A top Vancouver health official testified Tuesday that most doctors he knows want to keep Canada’s law against assisted suicide.
The comment from Dr. Douglas McGregor came during his testimony at a constitutional challenge to the law being heard in B.C. Supreme Court in Vancouver.
Under cross-examination by plaintiffs’ lawyer Joe Arvay, McGregor was asked whether physicians could comply with ethical guidelines should the law be struck down.
“Yes, but I’m not sure that’s the right thing to be doing in our society,” replied McGregor, the regional director of palliative care for the Vancouver Coast Health Authority.
Under further questioning from B.C. government lawyer George Copley, McGregor expanded on his answer.
He said physicians set out to value and esteem life “above everything else” and asserted that is a value held in society.
“I personally feel that is a value I want to continue to hold and I don’t think many of my colleagues would differ from that.”
Earlier, McGregor testified that hospice services in the Vancouver area were being expanded, with new hospices in Richmond and on the North Shore.
He said 65 per cent of patients requiring palliative care can be well managed in the community and 20 per cent with more complex needs can still be managed at home.

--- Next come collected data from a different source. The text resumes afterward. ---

(** * The tview transport engine (utils/gui/moteus_gui/tview.py)

    A shallow embedding of the per-device byte stream ([DeviceStream]), the
    telemetry records ([Record], [RecordSignal]), the text protocol session
    ([Device]) and the polling scheduler ([TviewMainWindow]), followed by the
    properties established about them.

    Conventions of the embedding.
    - Python [bytes] are lists of [byte]; a Python [str] that holds latin-1
      text is a [string], so that [encode('latin1')] and [decode('latin1')]
      are [list_byte_of_string] and [string_of_list_byte].
    - Python integers are [Z].
    - A coroutine that awaits [_read_condition] is a function of the stream
      and of the list [wakes] of its future wake-ups: the n-th element holds
      the bytes that [process_message] appended to [_read_data] between the
      moment the coroutine suspended for the n-th time and the moment it ran
      again.  When the list is exhausted the coroutine is still suspended.
    - The Qt widgets, the console and the debug log are left out, but for
      the configuration tree that [add_config_line] fills, whose items are
      modelled with their texts and children. *)

From Stdlib Require Import ZArith List Strings.String Strings.Ascii Strings.Byte Lia Floats.
From stdpp Require Import base list strings gmap.

#[local] Open Scope Z_scope.

(** ** Python values used by the code *)

Abbreviation bytes := (list byte).

Definition byte_val (b : byte) : Z := Z.of_N (Byte.to_N b).

(** [len(l)] *)
Definition len {A : Type} (l : list A) : Z := Z.of_nat (length l).

(** [data[i]] on bytes, for an index known to be in range. *)
Definition index (data : bytes) (i : nat) : Z := byte_val (nth i data x00).

(** [l[lo:hi]] and [l[lo:]] for non-negative bounds; like Python's slices they
    clamp to the length of the list. *)
Definition slice {A : Type} (l : list A) (lo hi : Z) : list A :=
  take (Z.to_nat (hi - lo)) (drop (Z.to_nat lo) l).

Definition slice_from {A : Type} (l : list A) (lo : Z) : list A :=
  drop (Z.to_nat lo) l.

(** [data.find(c)]: the lowest index of [c], or -1. *)
Fixpoint find (c : byte) (data : bytes) : Z :=
  match data with
  | [] => -1
  | b :: data' =>
      if Byte.eqb b c then 0
      else let r := find c data' in if r <? 0 then -1 else 1 + r
  end.

(** [c in data] *)
Definition contains (c : byte) (data : bytes) : bool :=
  existsb (fun b => Byte.eqb b c) data.

(** [min(xs, default=None)] *)
Definition min_default (xs : list Z) : option Z :=
  match xs with
  | [] => None
  | x :: xs' => Some (fold_left Z.min xs' x)
  end.

(** The bytes that [bytes.rstrip()] removes: ASCII whitespace. *)
Definition is_space (b : byte) : bool :=
  existsb (Byte.eqb b) [x20; x09; x0a; x0d; x0b; x0c].

(** [data.rstrip()] *)
Fixpoint rstrip (data : bytes) : bytes :=
  match data with
  | [] => []
  | b :: data' =>
      match rstrip data' with
      | [] => if is_space b then [] else [b]
      | r => b :: r
      end
  end.

(** [struct.unpack('<I', data)[0]] on four bytes. *)
Definition unpack_le32 (data : bytes) : Z :=
  index data 0 + 2 ^ 8 * index data 1 + 2 ^ 16 * index data 2
  + 2 ^ 24 * index data 3.

Definition MAX_HISTORY_SIZE : Z := 100.
Definition MAX_SEND : Z := 61.

(** The frames handed to [transport.write]; they are built by the moteus
    library from the controller's id. *)
Inductive frame : Type :=
  | make_diagnostic_read (controller : Z)
  | make_diagnostic_write (controller : Z) (data : bytes).

(** ** class DeviceStream *)

Module DeviceStream.

(** [_read_condition] counts the calls of [notify_all]. *)
Record t : Type := mk {
  _write_data : bytes;
  _read_data : bytes;
  controller : Z;
  _read_condition : nat;
  emit_count : Z;
  poll_count : Z
}.

Definition __init__ (controller : Z) : t :=
  mk [] [] controller 0%nat 0 0.

Definition set_write_data (s : t) (v : bytes) : t :=
  mk v (_read_data s) (controller s) (_read_condition s)
     (emit_count s) (poll_count s).

Definition set_read_data (s : t) (v : bytes) : t :=
  mk (_write_data s) v (controller s) (_read_condition s)
     (emit_count s) (poll_count s).

Definition set_emit_count (s : t) (v : Z) : t :=
  mk (_write_data s) (_read_data s) (controller s) (_read_condition s)
     v (poll_count s).

Definition set_poll_count (s : t) (v : Z) : t :=
  mk (_write_data s) (_read_data s) (controller s) (_read_condition s)
     (emit_count s) v.

Definition notify_all (s : t) : t :=
  mk (_write_data s) (_read_data s) (controller s) (S (_read_condition s))
     (emit_count s) (poll_count s).

Definition ignore_all (s : t) : t := set_read_data s [].

Definition write (s : t) (data : bytes) : t :=
  set_write_data s (_write_data s ++ data).

Definition poll (s : t) : t * list frame :=
  (set_poll_count s (poll_count s + 1),
   [make_diagnostic_read (controller s)]).

Definition maybe_emit_one (s : t) : t * list frame :=
  if len (_write_data s) =? 0 then (s, [])
  else
    let s1 := set_emit_count s (emit_count s + 1) in
    let to_write := slice (_write_data s1) 0 MAX_SEND in
    let s2 := set_write_data s1 (slice_from (_write_data s1) MAX_SEND) in
    (s2, [make_diagnostic_write (controller s2) to_write]).

Definition process_message (s : t) (data : bytes) : t * bool :=
  if len data <? 3 then (s, false)
  else if negb (index data 0 =? 0x41) then (s, false)
  else if negb (index data 1 =? 1) then (s, false)
  else if index data 2 >? MAX_SEND then (s, false)
  else
    let datalen := index data 2 in
    if datalen >? len data - 3 then (s, false)
    else
      let s1 :=
        set_read_data s (_read_data s ++ slice data 3 (3 + datalen)) in
      (notify_all s1, datalen >? 0).

Definition _read_maybe_empty_line (s : t) : option bytes * t :=
  let first_newline :=
    min_default
      (map (fun c => find c (_read_data s))
           (List.filter (fun c => contains c (_read_data s)) [x0d; x0a])) in
  match first_newline with
  | None => (None, s)
  | Some n =>
      (Some (slice (_read_data s) 0 (n + 1)),
       set_read_data s (slice_from (_read_data s) (n + 1)))
  end.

Another 15 per cent have “very complex” needs requiring hospitalization or other medical care.
For people in the last stages of an illness, 85 per cent can be accommodated in a “fairly straightforward” manner, with the remaining 15 per cent having more complex conditions, said McGregor.
For patients suffering from extreme difficulties, there are “extra measures” to relieve symptoms, he said.
And when no relief of pain and suffering is possible, patients can be sedated, he said.
In the last eight years, at a hospice in Vancouver, there were only six or seven times a patient needed palliative sedation, said McGregor.
Under questioning from Arvay, McGregor conceded that sedation could speed up the death of a patient.
The case is expected to continue Wednesday with testimony from Dr. Marcia Angell, a pathologist and senior lecturer at Harvard University. Angell, a witness for the plaintiffs, has filed an affidavit addressing the question of whether from a medical ethics perspective, physician-assisted suicide should be legalized.
The trial is expected to run for five weeks.